## Problem description
A word-for-word restatement of the data is what is needed.

*** Data for review Section Begins ***

Lemma find_at fs l s g : length fs = 18%nat ->
  exists r, find_cpuid_entry fs CPUID_TOTAL_LEAVES l s g = Some (r, g) /\
    match r with
    | Some j => exists e, leaf_at fs l s j e /\ is_entry l s e = true
    | None => lookup_leaf fs l s = None
    end.
Proof.
  intros Hl. destruct (find_spec fs CPUID_TOTAL_LEAVES l s g) as (r & Hr & H); [by rewrite Hl|].
  exists r. split; [done|]. destruct r as [j|]; [|done]. destruct H as (e & Hj & He & Hlk).
  exists e. split; [|done]. split; [done|]. split; [done|]. intros e' He'. split.
  - apply leaf_insert_first; [by apply lookup_lt_Some in Hj|done|]. intros k x Hk.
    apply (find_from_first _ _ _ _ _ _ _ _ Hr). lia.
  - intros l2 s2 Hn. by apply (lookup_leaf_other _ _ e); [|eapply is_entry_unique..].
Qed.

(** [cpuid_update] finishes, and the table reports OSXSAVE as CR4 says. *)
Lemma cpuid_update_run uninit c cr4 xcr0 g :
  length (hc_features c) = 18%nat -> length (cc_data (cg_cache g)) = 7%nat -> 0 <= xcr0 < 2 ^ 64 ->
  exists c', cpuid_update uninit c cr4 xcr0 g = Some (c', g) /\ length (hc_features c') = 18%nat /\
    exists b, cpu_has_feature uninit X86_FEATURE_XSAVE g = Some (b, g) /\
      forall e, lookup_leaf (hc_features c) 1 0 = Some e ->
        lookup_leaf (hc_features c') 1 0 = Some (if b : bool
          then update_feature e X86_FEATURE_OSXSAVE (negb (cr4 &! CR4_OSXSAVE =? 0)) else e).
Proof.
  intros Hlen Hdata Hx. unfold cpuid_update.
  assert (Hhas : exists b, cpu_has_feature uninit X86_FEATURE_XSAVE g = Some (b, g)).
  { unfold cpu_has_feature, cpuid_host_has_feature. rewrite gets_run. case_match; [by eexists|].
    destruct (lookup_lt_is_Some_2 (cc_data (cg_cache g)) (Z.to_nat (key_index X86_FEATURE_XSAVE))) as [x Hx'].
    { rewrite Hdata. vm_compute. lia. }
    rewrite (of_option_run _ x) by done. by eexists. }
  destruct Hhas as [b Hb].
  destruct (find_at (hc_features c) 1 0 g Hlen) as (r1 & Hr1 & H1). rewrite (bind_run _ _ _ _ _ Hr1).
  set (e1 := fun e => if b then update_feature e X86_FEATURE_OSXSAVE (negb (cr4 &! CR4_OSXSAVE =? 0)) else e).
  match goal with |- context [(?m ≫= _) g] =>
    assert (Hm : exists c1, m g = Some (c1, g) /\ length (hc_features c1) = 18%nat /\
      forall e, lookup_leaf (hc_features c) 1 0 = Some e -> lookup_leaf (hc_features c1) 1 0 = Some (e1 e)) end.
  { destruct r1 as [j|]; [|exists c; split_and!; try done; congruence]. destruct H1 as (e & (Hj & Hl & Hup) & He).
    rewrite (bind_run _ _ _ _ _ Hb). unfold e1. destruct b.
    - rewrite (of_option_run _ e) by done. eexists. split; [done|]. cbn. rewrite length_insert. split; [done|].
      intros e0 Hl'. simplify_eq. apply Hup. unfold update_feature. case_match; by rewrite put_reg_entry.
    - eexists. split; [done|]. split; [done|]. intros e0 Hl'. congruence. }
  destruct Hm as (c1 & Hc1 & Hlen1 & Hl1). rewrite (bind_run _ _ _ _ _ Hc1).
  destruct (find_at (hc_features c1) 0xd 0 g Hlen1) as (r2 & Hr2 & H2). rewrite (bind_run _ _ _ _ _ Hr2).
  match goal with |- context [(?m ≫= _) g] =>
    assert (Hm : exists c2, m g = Some (c2, g) /\ length (hc_features c2) = 18%nat /\
      lookup_leaf (hc_features c2) 1 0 = lookup_leaf (hc_features c1) 1 0) end.
  { destruct r2 as [j|]; [|by exists c1]. destruct H2 as (e & (Hj & _ & Hup) & He).
    rewrite (of_option_run _ e) by done. destruct (calc_xstate_total uninit xcr0 false g Hx) as (sz & Hsz).
    rewrite (bind_run _ _ _ _ _ Hsz). eexists. split; [done|]. cbn. rewrite length_insert. split; [done|].
    by apply Hup. }
  destruct Hm as (c2 & Hc2 & Hlen2 & Hl2). rewrite (bind_run _ _ _ _ _ Hc2).
  destruct (find_at (hc_features c2) 0xd 1 g Hlen2) as (r3 & Hr3 & H3). rewrite (bind_run _ _ _ _ _ Hr3).
  assert (Hfin : forall e, lookup_leaf (hc_features c) 1 0 = Some e ->
    lookup_leaf (hc_features c2) 1 0 = Some (e1 e)) by (intros e He; rewrite Hl2; auto).
  destruct r3 as [j|]; [|exists c2; split; [done|]; split; [done|]; by exists b].
  destruct H3 as (e & (Hj & _ & Hup) & He). rewrite (of_option_run _ e) by done.
  destruct (is_feature_set e X86_FEATURE_XSAVEC); [|exists c2; split; [done|]; split; [done|]; by exists b].
  destruct (calc_xstate_total uninit xcr0 true g Hx) as (sz & Hsz). rewrite (bind_run _ _ _ _ _ Hsz).
  eexists. split; [done|]. cbn. rewrite length_insert. split; [done|]. exists b.
  split; [done|]. intros e0 He0. etrans; [|exact (Hfin e0 He0)]. by apply Hup.
Qed.
End CpuidUpdate.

*** Data for review Section Ends ***

## Solution to the problem
Lemma find_at fs l s g : length fs = 18%nat ->
  exists r, find_cpuid_entry fs CPUID_TOTAL_LEAVES l s g = Some (r, g) /\
    match r with
    | Some j => exists e, leaf_at fs l s j e /\ is_entry l s e = true
    | None => lookup_leaf fs l s = None
    end.
Proof.
  intros Hl. destruct (find_spec fs CPUID_TOTAL_LEAVES l s g) as (r & Hr & H); [by rewrite Hl|].
  exists r. split; [done|]. destruct r as [j|]; [|done]. destruct H as (e & Hj & He & Hlk).
  exists e. split; [|done]. split; [done|]. split; [done|]. intros e' He'. split.
  - apply leaf_insert_first; [by apply lookup_lt_Some in Hj|done|]. intros k x Hk.
    apply (find_from_first _ _ _ _ _ _ _ _ Hr). lia.
  - intros l2 s2 Hn. by apply (lookup_leaf_other _ _ e); [|eapply is_entry_unique..].
Qed.

(** [cpuid_update] finishes, and the table reports OSXSAVE as CR4 says. *)
Lemma cpuid_update_run uninit c cr4 xcr0 g :
  length (hc_features c) = 18%nat -> length (cc_data (cg_cache g)) = 7%nat -> 0 <= xcr0 < 2 ^ 64 ->
  exists c', cpuid_update uninit c cr4 xcr0 g = Some (c', g) /\ length (hc_features c') = 18%nat /\
    exists b, cpu_has_feature uninit X86_FEATURE_XSAVE g = Some (b, g) /\
      forall e, lookup_leaf (hc_features c) 1 0 = Some e ->
        lookup_leaf (hc_features c') 1 0 = Some (if b : bool
          then update_feature e X86_FEATURE_OSXSAVE (negb (cr4 &! CR4_OSXSAVE =? 0)) else e).
Proof.
  intros Hlen Hdata Hx. unfold cpuid_update.
  assert (Hhas : exists b, cpu_has_feature uninit X86_FEATURE_XSAVE g = Some (b, g)).
  { unfold cpu_has_feature, cpuid_host_has_feature. rewrite gets_run. case_match; [by eexists|].
    destruct (lookup_lt_is_Some_2 (cc_data (cg_cache g)) (Z.to_nat (key_index X86_FEATURE_XSAVE))) as [x Hx'].
    { rewrite Hdata. vm_compute. lia. }
    rewrite (of_option_run _ x) by done. by eexists. }
  destruct Hhas as [b Hb].
  destruct (find_at (hc_features c) 1 0 g Hlen) as (r1 & Hr1 & H1). rewrite (bind_run _ _ _ _ _ Hr1).
  set (e1 := fun e => if b then update_feature e X86_FEATURE_OSXSAVE (negb (cr4 &! CR4_OSXSAVE =? 0)) else e).
  match goal with |- context [(?m ≫= _) g] =>
    assert (Hm : exists c1, m g = Some (c1, g) /\ length (hc_features c1) = 18%nat /\
      forall e, lookup_leaf (hc_features c) 1 0 = Some e -> lookup_leaf (hc_features c1) 1 0 = Some (e1 e)) end.
  { destruct r1 as [j|]; [|exists c; split_and!; try done; congruence]. destruct H1 as (e & (Hj & Hl & Hup) & He).
    rewrite (bind_run _ _ _ _ _ Hb). unfold e1. destruct b.
    - rewrite (of_option_run _ e) by done. eexists. split; [done|]. cbn. rewrite length_insert. split; [done|].
      intros e0 Hl'. simplify_eq. apply Hup. unfold update_feature. case_match; by rewrite put_reg_entry.
    - eexists. split; [done|]. split; [done|]. intros e0 Hl'. congruence. }
  destruct Hm as (c1 & Hc1 & Hlen1 & Hl1). rewrite (bind_run _ _ _ _ _ Hc1).
  destruct (find_at (hc_features c1) 0xd 0 g Hlen1) as (r2 & Hr2 & H2). rewrite (bind_run _ _ _ _ _ Hr2).
  match goal with |- context [(?m ≫= _) g] =>
    assert (Hm : exists c2, m g = Some (c2, g) /\ length (hc_features c2) = 18%nat /\
      lookup_leaf (hc_features c2) 1 0 = lookup_leaf (hc_features c1) 1 0) end.
  { destruct r2 as [j|]; [|by exists c1]. destruct H2 as (e & (Hj & _ & Hup) & He).
    rewrite (of_option_run _ e) by done. destruct (calc_xstate_total uninit xcr0 false g Hx) as (sz & Hsz).
    rewrite (bind_run _ _ _ _ _ Hsz). eexists. split; [done|]. cbn. rewrite length_insert. split; [done|].
    by apply Hup. }
  destruct Hm as (c2 & Hc2 & Hlen2 & Hl2). rewrite (bind_run _ _ _ _ _ Hc2).
  destruct (find_at (hc_features c2) 0xd 1 g Hlen2) as (r3 & Hr3 & H3). rewrite (bind_run _ _ _ _ _ Hr3).
  assert (Hfin : forall e, lookup_leaf (hc_features c) 1 0 = Some e ->
    lookup_leaf (hc_features c2) 1 0 = Some (e1 e)) by (intros e He; rewrite Hl2; auto).
  destruct r3 as [j|]; [|exists c2; split; [done|]; split; [done|]; by exists b].
  destruct H3 as (e & (Hj & _ & Hup) & He). rewrite (of_option_run _ e) by done.
  destruct (is_feature_set e X86_FEATURE_XSAVEC); [|exists c2; split; [done|]; split; [done|]; by exists b].
  destruct (calc_xstate_total uninit xcr0 true g Hx) as (sz & Hsz). rewrite (bind_run _ _ _ _ _ Hsz).
  eexists. split; [done|]. cbn. rewrite length_insert. split; [done|]. exists b.
  split; [done|]. intros e0 He0. etrans; [|exact (Hfin e0 He0)]. by apply Hup.
Qed.
End CpuidUpdate.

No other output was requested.